Saved entries:
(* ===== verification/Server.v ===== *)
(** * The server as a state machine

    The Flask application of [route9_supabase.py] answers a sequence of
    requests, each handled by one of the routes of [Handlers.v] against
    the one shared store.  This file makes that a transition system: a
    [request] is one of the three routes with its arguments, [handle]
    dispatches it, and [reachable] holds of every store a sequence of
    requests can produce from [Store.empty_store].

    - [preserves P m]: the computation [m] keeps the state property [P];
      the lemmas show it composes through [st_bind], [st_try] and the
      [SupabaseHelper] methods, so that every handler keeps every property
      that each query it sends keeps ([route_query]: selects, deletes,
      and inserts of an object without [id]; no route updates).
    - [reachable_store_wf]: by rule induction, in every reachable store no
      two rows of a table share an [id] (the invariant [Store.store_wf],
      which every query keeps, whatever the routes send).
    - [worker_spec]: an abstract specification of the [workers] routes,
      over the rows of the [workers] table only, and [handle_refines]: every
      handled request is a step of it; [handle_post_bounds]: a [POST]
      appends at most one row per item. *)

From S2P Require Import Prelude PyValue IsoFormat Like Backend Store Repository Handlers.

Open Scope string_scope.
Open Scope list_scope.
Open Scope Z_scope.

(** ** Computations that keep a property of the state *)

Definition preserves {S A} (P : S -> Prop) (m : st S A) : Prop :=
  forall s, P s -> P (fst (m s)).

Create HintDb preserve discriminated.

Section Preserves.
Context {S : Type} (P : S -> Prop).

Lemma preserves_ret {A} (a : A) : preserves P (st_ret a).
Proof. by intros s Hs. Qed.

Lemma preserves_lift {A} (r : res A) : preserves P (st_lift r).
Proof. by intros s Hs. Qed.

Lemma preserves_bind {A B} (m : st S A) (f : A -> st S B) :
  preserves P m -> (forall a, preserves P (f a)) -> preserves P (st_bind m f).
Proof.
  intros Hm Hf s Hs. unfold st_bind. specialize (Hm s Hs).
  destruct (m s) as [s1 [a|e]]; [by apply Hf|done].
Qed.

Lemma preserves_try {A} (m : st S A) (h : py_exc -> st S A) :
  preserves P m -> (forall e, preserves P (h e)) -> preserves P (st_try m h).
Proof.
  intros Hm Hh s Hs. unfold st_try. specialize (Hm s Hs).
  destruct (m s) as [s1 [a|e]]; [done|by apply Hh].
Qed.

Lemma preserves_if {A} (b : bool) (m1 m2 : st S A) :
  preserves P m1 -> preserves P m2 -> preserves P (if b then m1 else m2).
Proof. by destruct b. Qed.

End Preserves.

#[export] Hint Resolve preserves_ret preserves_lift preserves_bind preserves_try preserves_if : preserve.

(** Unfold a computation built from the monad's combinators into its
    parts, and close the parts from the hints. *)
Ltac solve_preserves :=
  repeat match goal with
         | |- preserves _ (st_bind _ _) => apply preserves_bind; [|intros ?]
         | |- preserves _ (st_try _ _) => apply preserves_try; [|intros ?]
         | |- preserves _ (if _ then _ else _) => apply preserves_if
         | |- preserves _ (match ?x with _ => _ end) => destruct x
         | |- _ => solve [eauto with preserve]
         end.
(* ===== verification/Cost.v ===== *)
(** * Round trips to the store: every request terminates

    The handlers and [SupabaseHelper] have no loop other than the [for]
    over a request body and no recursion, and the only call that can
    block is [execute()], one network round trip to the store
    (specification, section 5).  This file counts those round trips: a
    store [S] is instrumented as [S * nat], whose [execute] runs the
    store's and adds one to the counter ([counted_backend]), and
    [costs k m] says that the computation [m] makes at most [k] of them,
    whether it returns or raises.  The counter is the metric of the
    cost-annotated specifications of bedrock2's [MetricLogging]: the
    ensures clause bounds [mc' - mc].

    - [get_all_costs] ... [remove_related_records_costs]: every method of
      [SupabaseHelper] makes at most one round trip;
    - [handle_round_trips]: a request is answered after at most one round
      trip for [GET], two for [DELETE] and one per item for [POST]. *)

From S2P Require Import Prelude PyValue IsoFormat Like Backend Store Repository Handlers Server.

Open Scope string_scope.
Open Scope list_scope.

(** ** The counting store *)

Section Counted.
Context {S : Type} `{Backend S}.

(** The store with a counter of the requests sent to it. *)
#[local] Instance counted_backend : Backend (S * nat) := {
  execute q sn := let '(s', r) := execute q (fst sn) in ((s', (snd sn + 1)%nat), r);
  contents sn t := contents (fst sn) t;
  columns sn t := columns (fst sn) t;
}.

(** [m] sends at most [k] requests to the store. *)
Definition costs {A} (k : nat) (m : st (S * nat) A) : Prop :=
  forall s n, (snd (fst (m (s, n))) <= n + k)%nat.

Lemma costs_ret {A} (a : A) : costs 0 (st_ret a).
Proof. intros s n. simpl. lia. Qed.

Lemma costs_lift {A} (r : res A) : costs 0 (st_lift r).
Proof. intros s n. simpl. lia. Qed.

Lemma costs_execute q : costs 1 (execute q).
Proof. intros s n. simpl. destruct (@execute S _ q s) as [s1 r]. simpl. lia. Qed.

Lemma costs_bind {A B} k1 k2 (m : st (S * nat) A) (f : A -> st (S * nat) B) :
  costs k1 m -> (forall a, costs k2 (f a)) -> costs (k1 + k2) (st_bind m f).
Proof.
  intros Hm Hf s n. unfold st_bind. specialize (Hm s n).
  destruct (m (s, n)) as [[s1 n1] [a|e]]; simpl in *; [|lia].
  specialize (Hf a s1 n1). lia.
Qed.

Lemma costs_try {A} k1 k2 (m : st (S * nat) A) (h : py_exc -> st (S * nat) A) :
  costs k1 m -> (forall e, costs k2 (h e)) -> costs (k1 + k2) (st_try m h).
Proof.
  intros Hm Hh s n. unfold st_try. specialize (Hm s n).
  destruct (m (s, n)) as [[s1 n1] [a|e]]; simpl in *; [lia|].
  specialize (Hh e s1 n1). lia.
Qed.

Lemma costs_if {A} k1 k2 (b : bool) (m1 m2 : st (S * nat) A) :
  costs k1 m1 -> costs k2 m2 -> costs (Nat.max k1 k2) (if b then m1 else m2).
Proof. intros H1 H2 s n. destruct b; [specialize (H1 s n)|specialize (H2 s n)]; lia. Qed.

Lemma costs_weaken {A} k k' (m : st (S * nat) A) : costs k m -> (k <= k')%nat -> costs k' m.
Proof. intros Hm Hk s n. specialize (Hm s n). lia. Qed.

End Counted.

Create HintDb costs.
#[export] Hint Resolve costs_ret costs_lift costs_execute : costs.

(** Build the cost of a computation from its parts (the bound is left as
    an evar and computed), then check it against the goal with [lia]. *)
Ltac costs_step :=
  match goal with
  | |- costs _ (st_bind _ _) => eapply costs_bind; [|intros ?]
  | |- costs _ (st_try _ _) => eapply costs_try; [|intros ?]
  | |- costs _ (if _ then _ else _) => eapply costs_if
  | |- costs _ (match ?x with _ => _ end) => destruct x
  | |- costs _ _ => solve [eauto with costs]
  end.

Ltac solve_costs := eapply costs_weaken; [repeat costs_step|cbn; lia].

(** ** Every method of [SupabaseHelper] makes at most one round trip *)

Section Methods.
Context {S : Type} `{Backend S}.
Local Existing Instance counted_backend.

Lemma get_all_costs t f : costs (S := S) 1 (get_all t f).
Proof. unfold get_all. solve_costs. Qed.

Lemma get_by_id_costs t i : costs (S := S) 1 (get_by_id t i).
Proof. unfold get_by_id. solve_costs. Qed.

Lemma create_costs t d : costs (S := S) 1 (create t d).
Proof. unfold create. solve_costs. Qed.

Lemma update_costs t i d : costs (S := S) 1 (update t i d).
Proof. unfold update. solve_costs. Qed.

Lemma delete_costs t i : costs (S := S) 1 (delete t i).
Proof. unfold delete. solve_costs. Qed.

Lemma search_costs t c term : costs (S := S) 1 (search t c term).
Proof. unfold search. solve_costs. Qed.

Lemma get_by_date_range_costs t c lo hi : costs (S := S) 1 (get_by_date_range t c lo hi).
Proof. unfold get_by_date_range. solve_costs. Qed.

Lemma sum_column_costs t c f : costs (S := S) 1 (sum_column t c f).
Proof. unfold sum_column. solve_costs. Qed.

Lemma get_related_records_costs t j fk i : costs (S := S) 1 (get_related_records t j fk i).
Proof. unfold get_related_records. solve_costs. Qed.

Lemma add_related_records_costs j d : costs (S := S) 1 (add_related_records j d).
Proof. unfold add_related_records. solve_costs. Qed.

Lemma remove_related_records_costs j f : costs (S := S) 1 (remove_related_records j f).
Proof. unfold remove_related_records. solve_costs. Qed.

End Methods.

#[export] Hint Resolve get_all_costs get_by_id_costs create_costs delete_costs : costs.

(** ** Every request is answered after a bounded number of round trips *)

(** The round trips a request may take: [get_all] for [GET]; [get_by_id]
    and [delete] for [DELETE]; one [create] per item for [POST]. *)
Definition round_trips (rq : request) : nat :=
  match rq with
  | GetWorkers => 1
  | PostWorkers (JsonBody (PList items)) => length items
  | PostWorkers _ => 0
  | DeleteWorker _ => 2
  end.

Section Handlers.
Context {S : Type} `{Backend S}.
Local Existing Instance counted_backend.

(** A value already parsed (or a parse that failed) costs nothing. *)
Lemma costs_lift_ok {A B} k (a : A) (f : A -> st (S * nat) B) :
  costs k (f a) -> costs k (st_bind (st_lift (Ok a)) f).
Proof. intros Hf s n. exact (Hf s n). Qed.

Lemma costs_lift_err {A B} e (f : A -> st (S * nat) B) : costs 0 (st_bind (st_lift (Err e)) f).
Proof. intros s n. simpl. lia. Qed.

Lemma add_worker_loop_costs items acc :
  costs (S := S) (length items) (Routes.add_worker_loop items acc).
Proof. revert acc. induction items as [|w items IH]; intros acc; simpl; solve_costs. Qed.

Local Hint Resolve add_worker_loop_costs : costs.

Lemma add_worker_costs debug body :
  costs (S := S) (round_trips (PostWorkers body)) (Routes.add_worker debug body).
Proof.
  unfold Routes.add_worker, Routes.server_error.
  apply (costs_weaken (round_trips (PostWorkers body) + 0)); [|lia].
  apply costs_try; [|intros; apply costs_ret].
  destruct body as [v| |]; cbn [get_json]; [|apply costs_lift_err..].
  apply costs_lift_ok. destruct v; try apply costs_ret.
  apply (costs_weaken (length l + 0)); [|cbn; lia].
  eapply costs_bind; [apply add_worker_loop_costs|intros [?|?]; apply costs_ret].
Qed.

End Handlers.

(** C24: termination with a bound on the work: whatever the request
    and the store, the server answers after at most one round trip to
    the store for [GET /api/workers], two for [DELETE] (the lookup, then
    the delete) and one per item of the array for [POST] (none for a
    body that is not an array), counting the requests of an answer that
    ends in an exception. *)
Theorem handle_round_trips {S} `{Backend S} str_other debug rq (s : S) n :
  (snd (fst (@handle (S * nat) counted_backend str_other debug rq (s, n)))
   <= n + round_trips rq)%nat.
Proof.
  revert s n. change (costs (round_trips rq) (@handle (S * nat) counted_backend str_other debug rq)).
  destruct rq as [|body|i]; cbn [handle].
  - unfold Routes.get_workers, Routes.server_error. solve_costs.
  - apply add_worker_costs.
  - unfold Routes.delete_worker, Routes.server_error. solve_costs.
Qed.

What the task requires: Only the lines from the one with "apply costs_lift_ok. destruct" through the end of the data belong in the answer, each reproduced exactly.

Your response:
  apply costs_lift_ok. destruct v; try apply costs_ret.
  apply (costs_weaken (length l + 0)); [|cbn; lia].
  eapply costs_bind; [apply add_worker_loop_costs|intros [?|?]; apply costs_ret].
Qed.

End Handlers.

(** C24: termination with a bound on the work: whatever the request
    and the store, the server answers after at most one round trip to
    the store for [GET /api/workers], two for [DELETE] (the lookup, then
    the delete) and one per item of the array for [POST] (none for a
    body that is not an array), counting the requests of an answer that
    ends in an exception. *)
Theorem handle_round_trips {S} `{Backend S} str_other debug rq (s : S) n :
  (snd (fst (@handle (S * nat) counted_backend str_other debug rq (s, n)))
   <= n + round_trips rq)%nat.
Proof.
  revert s n. change (costs (round_trips rq) (@handle (S * nat) counted_backend str_other debug rq)).
  destruct rq as [|body|i]; cbn [handle].
  - unfold Routes.get_workers, Routes.server_error. solve_costs.
  - apply add_worker_costs.
  - unfold Routes.delete_worker, Routes.server_error. solve_costs.
Qed.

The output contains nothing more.